Untuk mendapatkan modal besar, kata dia, ada dua cara yang bisa dilakukan bank. Yang pertama dengan cara pertumbuhan organik, seperti mengembangkan cabang atau menghimpun dana lebih besar. Kedua dengan pertumbuhan anorganik seperti merger dan akuisisi. "Cara yang paling cepat adalah dengan pertumbuhan anorganik. Bank-bank besar di dunia melakukan merger," ujar Sigit.

Sigit mengusulkan pemerintah melakukan cara kedua agar Indonesia memiliki bank nasional yang besar. Langkah awalnya adalah mendirikan Bank Pembangunan Indonesia (BPI). Karena negara yang sedang membangun yang pertama kali harus dilakukan adalah membangun infrastruktur, dan Indonesia sampai saat ini belum punya bank infrastruktur, padahal untuk membangun infrastruktur dibutuhkan kredit jangka panjang. Strategi selanjutnya adalah mega merger dari beberapa Bank Pembangunan Daerah, yang kemudian bersatu dengan BPI.

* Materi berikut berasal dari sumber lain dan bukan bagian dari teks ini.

(* ===== verification/Grep.v ===== *)
(** Grep (user/grep.c): the regular expression matcher against the language of
    the pattern, and the loop that searches a file in a buffer of 1024 bytes
    against the lines of the file. *)
From S2P Require Import Prelude Uprintf.

(** * The program

    A string is the list of its characters without the NUL. *)

Abbreviation CARET := 94.
Abbreviation DOT := 46.
Abbreviation STAR := 42.
Abbreviation DOLLAR := 36.
Abbreviation NL := 10.

(** [here] is [matchhere] of the rest of the expression. *)
Definition matchstar (c : Z) (here : list Z -> bool) : list Z -> bool :=
  fix loop text :=
    if here text then true
    else match text with
         | [] => false
         | t :: text => if (t =? c) || (c =? DOT) then loop text else false
         end.

Fixpoint matchhere (re text : list Z) {struct re} : bool :=
  match re with
  | [] => true
  | c :: re1 =>
      let one :=
        if (c =? DOLLAR) && bool_decide (re1 = []) then bool_decide (text = [])
        else match text with
             | [] => false
             | t :: text1 => if (c =? DOT) || (c =? t) then matchhere re1 text1 else false
             end in
      match re1 with
      | c1 :: re2 => if c1 =? STAR then matchstar c (matchhere re2) text else one
      | [] => one
      end
  end.

(** From each position of the text on, its end included. *)
Fixpoint match_loop (re text : list Z) : bool :=
  if matchhere re text then true
  else match text with
       | [] => false
       | _ :: text => match_loop re text
       end.

(** [match]; that is a keyword here. *)
Definition match_re (re text : list Z) : bool :=
  match re with
  | c :: re1 => if c =? CARET then matchhere re1 text else match_loop re text
  | [] => match_loop re text
  end.

(** strchr(p, '\n') up to the NUL: the characters before the newline and those
    after it. *)
Fixpoint find_newline (l : list Z) : option (list Z * list Z) :=
  match l with
  | [] => None
  | c :: l =>
      if c =? 0 then None
      else if c =? NL then Some ([], l)
      else match find_newline l with
           | Some (line, rest) => Some (c :: line, rest)
           | None => None
           end
  end.

(** while((q = strchr(p, '\n')) != 0): what is written, and what is left from
    [p] on. *)
Fixpoint grep_lines (fuel : nat) (pattern p out : list Z) : list Z * list Z :=
  match fuel with
  | O => (out, p)
  | S fuel =>
      match find_newline p with
      | Some (line, rest) => grep_lines fuel pattern rest (if match_re pattern line then out ++ line ++ [NL] else out)
      | None => (out, p)
      end
  end.

Definition BUFSZ : nat := 1024.

Section Read.
(** How many bytes the [i]th read can have at once. *)
Context (avail : nat -> nat).

(** read: some of the [input] that is left, at most [n] bytes; 0 at its end. *)
Definition read_bytes (i : nat) (input : list Z) (n : nat) : list Z * list Z :=
  let k := Nat.min (avail i) n in (take k input, drop k input).

(** [buf] are the [m] bytes at the start of the buffer. *)
Fixpoint grep_loop (fuel i : nat) (pattern buf input out : list Z) : option (list Z) :=
  match fuel with
  | O => None
  | S fuel =>
      let '(got, input) := read_bytes i input (BUFSZ - length buf - 1) in
      match got with
      | [] => Some out
      | _ =>
          let buf := buf ++ got in
          let '(out, p) := grep_lines (length buf) pattern buf out in
          grep_loop fuel (S i) pattern p input out
      end
  end.

(** Each round reads a byte at least. *)
Definition grep (pattern input : list Z) : option (list Z) := grep_loop (S (length input)) 0 pattern [] input [].

(** main: what goes to the standard output and to the standard error, and the
    exit status.  [file] gives the contents of the files that can be opened. *)
Context (file : list Z -> option (list Z)).
Fixpoint grep_files (pattern : list Z) (names : list (list Z)) (out : list Z) : option (list Z * list Z * Z) :=
  match names with
  | [] => Some (out, [], 0)
  | name :: names =>
      match file name with
      | None => Some (out ++ printf (chars "grep: cannot open %s" ++ [NL]) [UStr (Some name)], [], 1)
      | Some input => match grep pattern input with Some o => grep_files pattern names (out ++ o) | None => None end
      end
  end.
Definition grep_main (argv : list (list Z)) (stdin : list Z) : option (list Z * list Z * Z) :=
  match argv with
  | _ :: pattern :: names =>
      match names with
      | [] => match grep pattern stdin with Some o => Some (o, [], 0) | None => None end
      | _ => grep_files pattern names []
      end
  | _ => Some ([], fprintf (chars "usage: grep pattern [file ...]" ++ [NL]) [], 1)
  end.
End Read.

(** * The language of a pattern *)

Inductive atom : Type := AnyChar | Char (c : Z).
Inductive item : Type := One (a : atom) | Many (a : atom).
Record regexp : Type := mk_regexp { at_start : bool ; items : list item ; at_end : bool }.

Definition atom_of (c : Z) : atom := if c =? DOT then AnyChar else Char c.

Fixpoint parse_items (re : list Z) : list item * bool :=
  match re with
  | [] => ([], false)
  | c :: re1 =>
      match re1 with
      | [] => if c =? DOLLAR then ([], true) else ([One (atom_of c)], false)
      | c1 :: re2 =>
          if c1 =? STAR then let '(l, e) := parse_items re2 in (Many (atom_of c) :: l, e)
          else let '(l, e) := parse_items re1 in (One (atom_of c) :: l, e)
      end
  end.
Definition parse (re : list Z) : regexp :=
  let start := match re with c :: _ => c =? CARET | [] => false end in
  let '(l, e) := parse_items (if start then tail re else re) in mk_regexp start l e.

Definition in_atom (a : atom) (x : Z) : Prop := match a with AnyChar => True | Char c => x = c end.
Inductive in_items : list item -> list Z -> Prop :=
| in_nil : in_items [] []
| in_one a x l w : in_atom a x -> in_items l w -> in_items (One a :: l) (x :: w)
| in_many a u l w : Forall (in_atom a) u -> in_items l w -> in_items (Many a :: l) (u ++ w).

(** Some part of the text is in the language; the part is at the start or at the
    end where the expression asks for it. *)
Definition occurs (r : regexp) (text : list Z) : Prop :=
  exists pre mid post, text = pre ++ mid ++ post /\ in_items (items r) mid /\
    (at_start r = true -> pre = []) /\ (at_end r = true -> post = []).

(** * The matcher decides it *)

Definition here (p : list item * bool) (text : list Z) : Prop :=
  exists mid post, text = mid ++ post /\ in_items p.1 mid /\ (p.2 = true -> post = []).
(* ===== verification/Sh.v ===== *)
(** The parser of the shell (user/sh.c): it turns a line into a tree of commands
    whose words are pointers into the line, and ends them with NULs in place. *)
From S2P Require Import Prelude Sysfile.

Definition whitespace : list Z := [32; 9; 13; 10; 11].
Definition symbols : list Z := chars "<|>&;()".
Definition MAXARGS : nat := 10.

(** strchr(l, c) != 0 *)
Definition strchr (l : list Z) (c : Z) : bool := existsb (Z.eqb c) l.

(** The commands, over the type of strings: pairs of pointers to the start and
    the end while the line is parsed. *)
Inductive cmd (A : Type) : Type :=
| EXEC (argv : list A)
| REDIR (c : cmd A) (file : A) (mode fd : Z)
| PIPE (left right : cmd A)
| LIST (left right : cmd A)
| BACK (c : cmd A).
Arguments EXEC {A}.
Arguments REDIR {A}.
Arguments PIPE {A}.
Arguments LIST {A}.
Arguments BACK {A}.

(** panic ends the process. *)
Inductive res (A : Type) : Type := POk (a : A) (pos : nat) | PPanic (msg : string) | PFuel.
Arguments POk {A}.
Arguments PPanic {A}.
Arguments PFuel {A}.

Definition pbind {A B} (r : res A) (f : A -> nat -> res B) : res B :=
  match r with POk a pos => f a pos | PPanic msg => PPanic msg | PFuel => PFuel end.
Local Notation "r '>>:' f" := (pbind r f) (at level 60, right associativity).

(** while(s < es && P( *s)) s++; *)
Fixpoint skip_while (n : nat) (P : Z -> bool) (s : list Z) (pos : nat) : nat :=
  match n with
  | O => pos
  | S n => if P (default 0 (s !! pos)) then skip_while n P s (S pos) else pos
  end.

Section Parser.
(** The line, up to its NUL; a pointer into it is an index. *)
Context (s : list Z).
Let es : nat := length s.
Let deref (pos : nat) : Z := default 0 (s !! pos).

Definition is_space (c : Z) : bool := strchr whitespace c.
Definition is_word (c : Z) : bool := negb (strchr whitespace c) && negb (strchr symbols c).
Definition skip (P : Z -> bool) (pos : nat) : nat := skip_while (es - pos) P s pos.

(** The token, where it starts and ends, and where the next one starts. *)
Definition gettoken (pos : nat) : Z * nat * nat * nat :=
  let q := skip is_space pos in
  let c := deref q in
  let '(ret, eq) :=
    if c =? 0 then (c, q)
    else if strchr (chars "|();&<") c then (c, S q)
    else if c =? 62 then (if deref (S q) =? 62 then (43, S (S q)) else (c, S q))
    else (97, skip is_word q) in
  (ret, q, eq, skip is_space eq).

Definition peek (pos : nat) (toks : list Z) : bool * nat :=
  let pos := skip is_space pos in
  (negb (deref pos =? 0) && strchr toks (deref pos), pos).

Definition span : Type := nat * nat.

(** A redirection: the file, the mode and the descriptor. *)
Definition redir : Type := span * Z * Z.
Definition redircmd (c : cmd span) (r : redir) : cmd span := REDIR c r.1.1 r.1.2 r.2.
Definition redir_of (tok : Z) (q eq : nat) : redir :=
  if tok =? 60 then (q, eq, O_RDONLY, 0)
  else if tok =? 62 then (q, eq, Z.lor (Z.lor O_WRONLY O_CREATE) O_TRUNC, 1)
  else (q, eq, Z.lor O_WRONLY O_CREATE, 1).

(** The redirections around a command, the innermost one first; the command
    itself is filled in while they are read. *)
Fixpoint parseredirs (fuel : nat) (rs : list redir) (pos : nat) : res (list redir) :=
  match fuel with
  | O => PFuel
  | S fuel =>
      let '(b, pos) := peek pos (chars "<>") in
      if b then
        let '(tok, _, _, pos) := gettoken pos in
        let '(t, q, eq, pos) := gettoken pos in
        if negb (t =? 97) then PPanic "missing file for redirection"
        else parseredirs fuel (rs ++ [redir_of tok q eq]) pos
      else POk rs pos
  end.

(** The loop of parseexec. *)
Fixpoint parseargs (fuel : nat) (argv : list span) (rs : list redir) (pos : nat) : res (list span * list redir) :=
  match fuel with
  | O => PFuel
  | S fuel =>
      let '(b, pos) := peek pos (chars "|)&;") in
      if b then POk (argv, rs) pos
      else
        let '(tok, q, eq, pos) := gettoken pos in
        if tok =? 0 then POk (argv, rs) pos
        else if negb (tok =? 97) then PPanic "syntax"
        else
          let argv := argv ++ [(q, eq)] in
          if (MAXARGS <=? length argv)%nat then PPanic "too many args"
          else parseredirs (S es) rs pos >>: fun rs pos => parseargs fuel argv rs pos
  end.

(** The first loop of parseline. *)
Fixpoint parseback (fuel : nat) (c : cmd span) (pos : nat) : res (cmd span) :=
  match fuel with
  | O => PFuel
  | S fuel =>
      let '(b, pos) := peek pos (chars "&") in
      if b then let '(_, _, _, pos) := gettoken pos in parseback fuel (BACK c) pos else POk c pos
  end.

Fixpoint parseline (fuel pos : nat) : res (cmd span) :=
  match fuel with
  | O => PFuel
  | S fuel =>
      parsepipe fuel pos >>: fun c pos =>
      parseback (S es) c pos >>: fun c pos =>
      let '(b, pos) := peek pos (chars ";") in
      if b then
        let '(_, _, _, pos) := gettoken pos in
        parseline fuel pos >>: fun c' pos => POk (LIST c c') pos
      else POk c pos
  end
with parsepipe (fuel pos : nat) : res (cmd span) :=
  match fuel with
  | O => PFuel
  | S fuel =>
      parseexec fuel pos >>: fun c pos =>
      let '(b, pos) := peek pos (chars "|") in
      if b then
        let '(_, _, _, pos) := gettoken pos in
        parsepipe fuel pos >>: fun c' pos => POk (PIPE c c') pos
      else POk c pos
  end
with parseexec (fuel pos : nat) : res (cmd span) :=
  match fuel with
  | O => PFuel
  | S fuel =>
      let '(b, pos) := peek pos (chars "(") in
      if b then parseblock fuel pos
      else
        parseredirs (S es) [] pos >>: fun rs pos =>
        parseargs (S es) [] rs pos >>: fun x pos =>
        POk (foldl redircmd (EXEC x.1) x.2) pos
  end
with parseblock (fuel pos : nat) : res (cmd span) :=
  match fuel with
  | O => PFuel
  | S fuel =>
      let '(b, pos) := peek pos (chars "(") in
      if negb b then PPanic "parseblock"
      else
        let '(_, _, _, pos) := gettoken pos in
        parseline fuel pos >>: fun c pos =>
        let '(b, pos) := peek pos (chars ")") in
        if negb b then PPanic "syntax - missing )"
        else
          let '(_, _, _, pos) := gettoken pos in
          parseredirs (S es) [] pos >>: fun rs pos =>
          POk (foldl redircmd c rs) pos
  end.

(** nulterminate on the line with its NUL. *)
Fixpoint nulterminate (c : cmd span) (buf : list Z) : list Z :=
  match c with
  | EXEC argv => foldl (fun buf a => <[a.2 := 0]> buf) buf argv
  | REDIR c file _ _ => <[file.2 := 0]> (nulterminate c buf)
  | PIPE l r | LIST l r => nulterminate r (nulterminate l buf)
  | BACK c => nulterminate c buf
  end.

(** A round of the four routines uses up a character. *)
Definition parsecmd : res (cmd span * list Z) :=
  parseline (4 * es + 4) 0 >>: fun c pos =>
  let '(_, pos) := peek pos [] in
  if negb (pos =? es)%nat then PPanic "syntax"
  else POk (c, nulterminate c (s ++ [0])) pos.
End Parser.

(** The string at an index of a buffer. *)
Fixpoint cstring (l : list Z) : list Z :=
  match l with
  | [] => []
  | c :: l => if c =? 0 then [] else c :: cstring l
  end.

(** The command as runcmd sees it. *)
Fixpoint read_cmd (buf : list Z) (c : cmd span) : cmd (list Z) :=
  let str (a : span) := cstring (drop a.1 buf) in
  match c with
  | EXEC argv => EXEC (str <$> argv)
  | REDIR c file mode fd => REDIR (read_cmd buf c) (str file) mode fd
  | PIPE l r => PIPE (read_cmd buf l) (read_cmd buf r)
  | LIST l r => LIST (read_cmd buf l) (read_cmd buf r)
  | BACK c => BACK (read_cmd buf c)
  end.
Definition in_simple (c : cmd span) (used left : list token) : Prop := exists x, used = simple_tokens x /\ simple_ok x /\ denotes c (simple_cmd x).
Definition in_pipe (c : cmd span) (used left : list token) : Prop := exists x, used = pipe_tokens x /\ pipe_ok x /\ denotes c (pipe_cmd x).
Definition in_line (c : cmd span) (used left : list token) : Prop := exists x, used = line_tokens x /\ line_ok x /\ denotes c (line_cmd x).

Lemma exec_sound pos ts : at_tokens pos ts ->
  accepts pos ts in_simple (pbind (parseredirs s (S es) [] pos) (fun rs pos => pbind (parseargs s (S es) [] rs pos) (fun x pos => POk (foldl redircmd (EXEC x.1) x.2) pos))).
Proof.
  intros H. eapply accepts_bind; [apply (redirs_sound (S es) [] pos ts H); lia|]. intros r used left p (rs & xs & -> & -> & Hrs) H' L.
  eapply accepts_bind; [apply (args_sound (S es) [] rs p left H'); [lia|cbn; unfold MAXARGS; lia]|].
  intros x used' left' p' (av & rv & elems & -> & -> & Ha & Hr & Hl) H2 L2. exists [], left'. split_and!; try done. exists (SExec (redir_elems xs ++ elems)).
  destruct (redir_elems_spec xs elems) as (T1 & T2 & T3). cbn [simple_tokens simple_ok simple_cmd]. rewrite app_nil_r, fmap_app, concat_app, T1, T2, T3. split_and!; try done.
  - cbn [app] in Hl. by rewrite <- (Forall2_length _ _ _ Ha).
  - apply denotes_redirs; [by apply Forall2_app|by constructor].
Qed.

Lemma back_sound fuel : forall c pos ts, at_tokens pos ts -> (es - pos < fuel)%nat ->
  accepts pos ts (fun c' used left => exists bg, used = repeat (Sym 38) bg /\ c' = Nat.iter bg BACK c) (parseback s fuel c pos).
Proof.
  induction fuel as [|fuel IH]; intros c pos ts H Hfu; [lia|]. cbn [parseback]. destruct (peek_tokens pos _ (chars "&") H) as (p & E & H' & L). rewrite E.
  destruct ts as [|t ts]; [exists [], []; split_and!; try done; by exists 0%nat|].
  destruct (strchr (chars "&") (hd 0 (spelled t))) eqn:Et; [|exists [], (t :: ts); split_and!; try done; by exists 0%nat].
  assert (t = Sym 38) as ->.
  { destruct (peek_sym t (chars "&") (at_token_ok _ _ _ H) eq_refl Et) as [(x & -> & Hc)|[_ Hc]]; [|done]. cbn in Hc. rewrite orb_false_r in Hc. by apply Z.eqb_eq in Hc as ->. }
  destruct (gettoken_tokens p _ _ H') as (q & eq & p1 & E1 & H1 & L1 & _). rewrite E1. change (Sym 38 :: ts) with ([Sym 38] ++ ts).
  apply (accepts_later pos p1); [lia|]. eapply accepts_impl; [|apply (IH (BACK c) p1 ts H1); destruct H1; lia].
  intros c' u l (bg & -> & ->). exists (S bg). split; [done|]. by rewrite Nat.iter_succ_r.
Qed.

Selama ini Bank Pembangunan Daerah walaupun menyandang nama bank pembangunan tapi mereka tidak pernah melakukan fungsi pembangunan, yang terjadi mereka memberikan kredit kecil untuk pegawai negeri, kredit jangka pendek untuk konsumen, tidak sesuai dengan maksud dan tujuan utamanya. Gubernur, bupati, ataupun walikota nantinya akan menjadi shareholder di BPI, sehingga jika di daerahnya membutuhkan dana untuk membangun infrastruktur, mereka bisa meminta pada BPI. Sehingga fungsi utama BPI adalah sebagai bank untuk modal pembangunan.

Lebih jauh Sigit pun menyarankan BNI dan Mandiri bersatu menjadi BNI Mandiri. Karena ia pernah memimpin BNI dan Mandiri, ia tahu persis kedua Bank itu seperti apa. Nama BNI diletakkan di depan karena BNI memiliki sejarah panjang, BNI adalah bank yang dilahirkan saat Indonesia baru merdeka, karena itu namanya menjadi BNI 46. Kemudian langkah selanjutnya adalah mengakuisisi Bank Tabungan Negara (BTN). Mega merger ini untuk membentuk Bank yang fungsinya sebagai Bank Komersial, dimana mereka bisa mengambil untung sebesar2nya.

Kemudian untuk BRI, dikembalikan lagi ke fungsi awalnya menjadi bank untuk membiayai masyarakat kecil (petani, nelayan, dll), karena mereka pun memang sudah memiliki keahlian di area itu, Sigit menambahkan daripada pemerintah membangun bank baru untuk mengurus UMKM/SMI, lebih baik memanfaatkan dan fokus pada BRI yang sudah ada dan sudah berpengalaman 100 tahun di bidang itu.

Tidak lupa, ia menyebutkan tentang Bank Syariah yang bersatu menjadi Bank Syariah Indonesia, dimana Bank Syariah bisa menjadi alternatif pembiayaan untuk masyarakat yang membutuhkan. Harapannya, ketiga bank ini akan menjadi bank yang sangat besar yang bisa berpengaruh pada pertumbuhan ekonomi kita ke depan.

Sigit menekankan tidak ada masalah untuk menggabungkan bank-bank milik pemerintah. Sejarah perbankan Indonesia mencatat, di negeri ini telah dilakukan beberapa konsolidasi bank. Yang pertama adalah pada masa pemerintahan Soekarno tahun 1965. Kala itu dibuat kebijakan untuk menyatukan seluruh bank pemerintah, menjadi Bank Negara Indonesia. Merger bank kembali dilakukan ketika krisis ekonomi tahun 1998 sehingga lahir Bank Mandiri.